Four-time NBA champion John Salley, in a recent interview, endorsed gun ownership as emblematic of American culture.
Salley, the first player to win an NBA championship with three different teams — the 1988-1989 and 1989-1990 Detroit Pistons, the 1995-1996 Chicago Bulls, and the 1999-2000 Los Angeles Lakers — told journalist Vladislav Lyubovny, popularly known as DJ Vlad, that “we’re Americans, we feel safer with guns. This is the culture.”
During his playing career in Detroit, Salley said he carried a gun even though the team had security, though he later opted not to carry when he played in Los Angeles.
“It’s better to be a warrior in a garden than a gardener in the war,” Salley said.
The NBA’s efforts to separate itself and its players from gun culture have been going on for decades.
The Washington Wizards in 1996 changed their name from the Washington Bullets, for example.
During the 2009-2010 season, star Wizards player Gilbert Arenas was punished for storing unloaded guns in his locker and for an incident where he and teammate Javaris Crittenton pulled guns on each other over an earlier game of cards.
“It was about me calling his bluff. You say you’re going to shoot me? Fine, I’ll bring you the guns to do it,” Arenas told Action Network in 2022.
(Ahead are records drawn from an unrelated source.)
(** C5, evaluated on the code at the failing inputs.  When the request
    for the robots.txt of the URL's origin is answered with the status
    401 or 403, or with a status from 500 on, [RobotFileParser.read]
    absorbs the error and [can_fetch] returns false, for every path and
    every user agent; nothing is logged, and the refusing parser is
    cached for the origin.  When [urlparse] rejects the URL, its
    exception leaves [can_fetch]: the call is made before the [try]. *)
Theorem can_fetch_closed_on_http_error :
  (forall (env : Env) (user_agent url : string) (parsed_url : ParseResult)
          (code : Z) (w : World),
      urlparse env url = Ok parsed_url ->
      let base_url :=
        (scheme parsed_url ++ "://" ++ netloc parsed_url)%string in
      cache_ok w ->
      PyDict.get (_robots_parsers w) base_url = None ->
      (forall t, urlopen_robots env t (base_url ++ "/robots.txt")
                 = RobotsHTTPError code) ->
      (code = 401 \/ code = 403 \/ 500 <= code)%Z ->
      exists w' p,
        RobotsTxtChecker.can_fetch env user_agent url w = (Ok false, w')
        /\ log w' = log w
        /\ PyDict.get (_robots_parsers w') base_url = Some p
        /\ forall ua path, rp_can_fetch p ua path = false)
  /\ (forall (env : Env) (user_agent url : string) (e : exn) (w : World),
         urlparse env url = Raise e ->
         RobotsTxtChecker.can_fetch env user_agent url w = (Raise e, w)).
Proof.
  split.
  - intros env user_agent url parsed_url code w Hp base_url Hok Habs Hopen
           Hcode.
    destruct (robots_read_http_error env 0 _ code (Hopen 0) Hcode)
      as [p [Hp0 Hdeny]].
    assert (Hread : forall t, robots_read env t (base_url ++ "/robots.txt")
                              = Ok p).
    { intros t. unfold robots_read in *. rewrite (Hopen t).
      rewrite (Hopen 0) in Hp0. exact Hp0. }
    destruct (get_robots_parser_miss env base_url w p Hok Habs Hread)
      as [w' [E [Hlog [Hget _]]]].
    exists w', p. unfold RobotsTxtChecker.can_fetch. rewrite Hp.
    fold base_url. unfold try_except, bind at 1. rewrite E. cbn [ret].
    rewrite Hdeny. auto.
  - intros env user_agent url e w Hp.
    unfold RobotsTxtChecker.can_fetch. now rewrite Hp.
Qed.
Arenas was ultimately suspended for the rest of the season and pleaded guilty to the felony of carrying an unlicensed pistol outside a home or business.
More recently, Memphis Grizzlies star Ja Morant was suspended twice during the 2022-2023 season for two separate incidents where he showed himself brandishing a gun on Instagram Live.
After Morant made a gun-themed celebration in a game in December 2023, Salley came to his defense, saying “He’s not saying, ’Forget ya’ll — I got my gun!’ He probably didn’t even realize it. It’s nothing meaning anything,” Salley told TMZ Sports.